- TASK REQUIREMENTS: Return each line exactly as written. Begin with the first line of the entries and end with the line that has "assert! negb (bool_decide (bufs = [])) ;;".
──────── INFORMATION GIVEN ────────
(** The critical section, once the wait is over. *)
Definition swapBuffers (s : AsyncLogging) : res AsyncLogging :=
  let! cur := deref (currentBuffer_ s) in
  let bufs := buffers_ s ++ [cur] in
  let cur := newBuffer1 s in
  let '(next, b2) :=
    match nextBuffer_ s with
    | Some b => (Some b, newBuffer2 s)
    | None => (newBuffer2 s, None)
    end in
  let s := set_front cur next (buffersToWrite s) s in
  assert! negb (bool_decide (bufs = [])) ;;
  Ok (set_back None b2 bufs Writing (outputs s) (lost s) s).

(** Refill an empty [newBuffer] from the back of [buffersToWrite]. *)
Definition refill (b : option FixedBuffer) (w : list FixedBuffer)
    : res (option FixedBuffer * list FixedBuffer) :=
  match b with
  | Some b => Ok (Some b, w)
  | None =>
      assert! negb (bool_decide (w = [])) ;;
      let! back := deref (last w) in
      Ok (Some (reset back), take (length w - 1) w)
  end.

(** The rest of the loop body. *)
Definition writeBuffers (s : AsyncLogging) : res AsyncLogging :=
  let w := buffersToWrite s in
  let '(w, out, n) :=
    if 25 <? len w
    then (take 2 w, outputs s ++ [Dropped (len w - 2)], lost s + (len w - 2))
    else (w, outputs s, lost s) in
  let out := out ++ (Lines ∘ toString <$> w) in
  let w := if 2 <? len w then take 2 w else w in
  let! '(b1, w) := refill (newBuffer1 s) w in
  let! '(b2, w) := refill (newBuffer2 s) w in
  Ok (set_back b1 b2 [] Top out n s).

(** ** All threads *)

Definition backStep (s : AsyncLogging) : res AsyncLogging :=
  match pc s with
  | Top => testRunning s
  | Waiting => swapBuffers s
  | Writing => writeBuffers s
  | Done => Ok s
  end.

Inductive input :=
| Append (line : list byte)
| Stop
| Back.

Definition step (s : AsyncLogging) (i : input) : res AsyncLogging :=
  match i with
  | Append line => append_line line s
  | Stop => Ok (stop s)
  | Back => backStep s
  end.

(** ** Invariant *)

Definition text (l : list FixedBuffer) : list byte := concat (toString <$> l).

Definition entry_text (e : entry) : list byte := match e with Lines t => t | Dropped _ => [] end.
Definition written (s : AsyncLogging) : list byte := concat (entry_text <$> outputs s).

(** Lines too long for a buffer are dropped by the buffer. *)
Definition fitting (lines : list (list byte)) : list byte :=
  concat (filter (fun l => len l < Z.of_nat size) lines).

Definition good (b : FixedBuffer) : Prop := fixed_ok (Z.of_nat size) b.
Definition spare (b : option FixedBuffer) : Prop := exists x, b = Some x /\ good x /\ cur_ x = 0.

(** A spare buffer is missing only while a filled one waits for the thread. *)
Record async_inv (s : AsyncLogging) : Prop := {
  ai_cur : exists b, currentBuffer_ s = Some b /\ good b;
  ai_next : match nextBuffer_ s with Some b => good b /\ cur_ b = 0 | None => buffers_ s <> [] end;
  ai_bufs : Forall good (buffers_ s);
  ai_write : Forall good (buffersToWrite s);
  ai_back : match pc s with
    | Writing => newBuffer1 s = None /\ buffersToWrite s <> [] /\
        (spare (newBuffer2 s) \/ newBuffer2 s = None /\ 2 <= len (buffersToWrite s))
    | _ => spare (newBuffer1 s) /\ spare (newBuffer2 s) /\ buffersToWrite s = []
    end;
  ai_lost : 0 <= lost s;
  ai_text : lost s = 0 ->
    written s ++ text (buffersToWrite s) ++ text (buffers_ s) ++
      match currentBuffer_ s with Some b => toString b | None => [] end = fitting (accepted s);
}.

(** ** Lemmas *)

#[local] Arguments text : simpl never.
#[local] Arguments fitting : simpl never.
#[local] Arguments written : simpl never.
#[local] Arguments toString : simpl never.

Hypothesis size_pos : (0 < size)%nat.

Lemma newBuffer_good : good newBuffer /\ cur_ newBuffer = 0.
Proof using size_pos.
  split; [|done]. split; cbn; [by rewrite len_replicate|lia].
Qed.

Lemma spare_newBuffer : spare (Some newBuffer).
Proof using size_pos. destruct newBuffer_good. by exists newBuffer. Qed.

Lemma started_inv : async_inv started.
Proof using size_pos.
  pose proof newBuffer_good as [? ?]. pose proof spare_newBuffer. split; cbn; try done; eauto.
Qed.

Lemma text_app l1 l2 : text (l1 ++ l2) = text l1 ++ text l2.
Proof. unfold text. by rewrite fmap_app, concat_app. Qed.

Lemma text_singleton b : text [b] = toString b.
Proof. unfold text; cbn. by rewrite app_nil_r. Qed.

Lemma fitting_snoc lines line :
  fitting (lines ++ [line]) = fitting lines ++ if len line <? Z.of_nat size then line else [].
Proof.
  unfold fitting. rewrite filter_app, concat_app. f_equal. rewrite filter_cons, filter_nil.
  destruct (Z.ltb_spec (len line) (Z.of_nat size)).
  - rewrite decide_True by done. cbn. by rewrite app_nil_r.
  - by rewrite decide_False by lia.
Qed.

Lemma toString_empty b : cur_ b = 0 -> toString b = [].
Proof. unfold toString. by intros ->. Qed.

(** A buffer takes a line when the line is shorter than what is left. *)
Lemma append_good line b : good b ->
  exists b', append line b = Ok b' /\ good b' /\
    toString b' = toString b ++ (if len line <? avail b then line else []).
Proof.
  intros Hb. destruct (fixed_append_spec _ b line Hb) as (b' & E & Hb' & Ht). exists b'. split_and!; [done..|].
  rewrite Ht, (toString_len _ _ Hb). destruct Hb as [Hs Hc]. unfold avail. rewrite Hs.
  destruct (Z.leb_spec (len line + 1) (Z.of_nat size - cur_ b)),
    (Z.ltb_spec (len line) (Z.of_nat size - cur_ b)); try lia; [done|by rewrite app_nil_r].
Qed.
Lemma append_from_spec b src data :
  inv b -> size b + len data <= max_size -> src (len data) = Ok data ->
  yields (append_from b src (len data)) (content b ++ data) (size b + len data) (keptRoom b).
Proof.
  intros Hi Hd Hsrc; unfold append_from.
  destruct (ensureWritableBytes_rep b (len data)) as (b1 & p & q & -> & H1 & Hq & Hs1 & Hr1);
    auto with cpp.
  cbn [res_bind]; rewrite Hsrc; cbn [res_bind].
  destruct (write_rep b1 p (content b) q data) as (b2 & -> & _ & b3 & H3 & Hrep & Hs3);
    [done..|].
  cbn [res_bind]; rewrite H3; eapply rep_yields; [exact Hrep|lia|done].
Qed.

Lemma append_spec b data :
  inv b -> size b + len data <= max_size ->
  yields (append b data) (content b ++ data) (size b + len data) (keptRoom b).
Proof. intros; by apply append_from_spec. Qed.

Lemma prepend_spec b data :
  inv b -> len data <= prependableBytes b ->
  exists b', prepend b data = Ok b' /\ inv b' /\ content b' = data ++ content b /\
    size b' = size b /\ prependableBytes b' = prependableBytes b - len data.
Proof.
  intros Hi Hd; pose proof (inv_rep _ Hi) as H0.
  set (p := take _ _) in H0; set (q := drop _ _) in H0; set (c := content b) in *.
  pose proof (rep_bytes _ _ _ _ H0) as (Hrd & Hw & Hp & Hs).
  pose proof (len_nonneg data); pose proof (len_nonneg c); pose proof (len_nonneg q).
  destruct H0 as (E & Er & Ew & Esz); unfold prepend; rewrite Hp in *.
  rewrite (proj2 (Z.leb_le _ _)) by done; cbn [res_bind cassert readerIndex_].
  unfold store; cbn [buffer_ readerIndex_ writerIndex_].
  rewrite Er, u64_small by buf_lia.
  set (k := Z.to_nat (len p - len data)).
  assert (len (take k p) = len p - len data) as Lt by (apply len_take; lia).
  assert (len (drop k p) = len data) as Ld by (unfold k; rewrite len_drop; lia).
  replace (buffer_ b) with (take k p ++ drop k p ++ (c ++ q))
    by (by rewrite app_assoc, take_drop).
  rewrite (splice_Ok _ data) by lia; cbn [res_bind].
  match goal with |- context [Ok ?b2] => assert (rep b2 (take k p) (data ++ c) q) as Hrep end.
  { unfold rep; cbn [buffer_ readerIndex_ writerIndex_].
    rewrite <- !app_assoc; repeat split; try done; buf_lia. }
  pose proof (rep_bytes _ _ _ _ Hrep) as (_ & _ & Hp' & Hs').
  eexists; split_and!; [done|by eapply rep_inv|by eapply rep_content|buf_lia|buf_lia].
Qed.

Lemma unwrite_spec b n :
  inv b -> 0 <= n <= len (content b) ->
  yields (unwrite b n) (take (Z.to_nat (len (content b) - n)) (content b)) (size b)
    (prependableBytes b).
Proof.
  intros Hi Hn; unfold unwrite; rewrite readableBytes_content by done.
  rewrite (proj2 (Z.leb_le _ _)) by lia; cbn [res_bind cassert].
  pose proof (inv_rep _ Hi) as H0; set (c := content b) in *.
  set (p := take _ _) in H0; set (q := drop _ _) in H0.
  destruct H0 as (E & Hr & Hw & Hs); pose proof (len_nonneg p).
  set (k := Z.to_nat (len c - n)).
  assert (len (take k c) = len c - n) as Ht by (apply len_take; lia).
  apply (rep_yields _ p (take k c) (drop k c ++ q)); [|done|by unfold prependableBytes; lia].
  destruct Hi as (? & ? & ? & ?); rewrite u64_small by buf_lia.
  unfold rep; cbn [buffer_ readerIndex_ writerIndex_].
  rewrite (app_assoc (take _ c)), take_drop; split; [done|]; buf_lia.
Qed.

(** [hasWritten] exposes the first [n] bytes behind the writer index. *)
Lemma hasWritten_spec b n :
  inv b -> 0 <= n <= writableBytes b ->
  yields (hasWritten b n)
    (content b ++ slice (writerIndex_ b) (writerIndex_ b + n) (buffer_ b)) (size b)
    (prependableBytes b).
Proof.
  intros Hi Hn; pose proof (inv_rep _ Hi) as H0; set (c := content b) in *.
  set (p := take _ _) in H0; set (q := drop _ _) in H0.
  pose proof (rep_bytes _ _ _ _ H0) as (Hrd & Hw & Hp & Hs).
  unfold hasWritten; rewrite (proj2 (Z.leb_le _ _)) by lia; cbn [res_bind cassert].
  rewrite Hw in Hn; destruct H0 as (E & Er & Ew & Esz).
  assert (slice (writerIndex_ b) (writerIndex_ b + n) (buffer_ b) = take (Z.to_nat n) q) as ->.
  { unfold slice, q; do 2 f_equal; lia. }
  apply (rep_yields _ p _ (drop (Z.to_nat n) q)); [|done|by unfold prependableBytes; lia].
  pose proof (len_nonneg p); pose proof (len_nonneg c).
  rewrite u64_small by buf_lia.
  unfold rep; cbn [buffer_ readerIndex_ writerIndex_].
  rewrite <- (app_assoc c), take_drop; split; [done|].
  rewrite len_app, len_take by lia; buf_lia.
Qed.

(** The default-constructed buffer. *)
Lemma defaultBuffer_spec :
  inv (newBuffer kInitialSize) /\ content (newBuffer kInitialSize) = [] /\
  size (newBuffer kInitialSize) = 1032 /\ keptRoom (newBuffer kInitialSize) = 8.
Proof.
  pose proof (newBuffer_rep kInitialSize ltac:(done) ltac:(done)) as R.
  split_and!; [by eapply rep_inv|by eapply rep_content|done|done].
Qed.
────────
- WRITTEN RESPONSE:
(** The critical section, once the wait is over. *)
Definition swapBuffers (s : AsyncLogging) : res AsyncLogging :=
  let! cur := deref (currentBuffer_ s) in
  let bufs := buffers_ s ++ [cur] in
  let cur := newBuffer1 s in
  let '(next, b2) :=
    match nextBuffer_ s with
    | Some b => (Some b, newBuffer2 s)
    | None => (newBuffer2 s, None)
    end in
  let s := set_front cur next (buffersToWrite s) s in
  assert! negb (bool_decide (bufs = [])) ;;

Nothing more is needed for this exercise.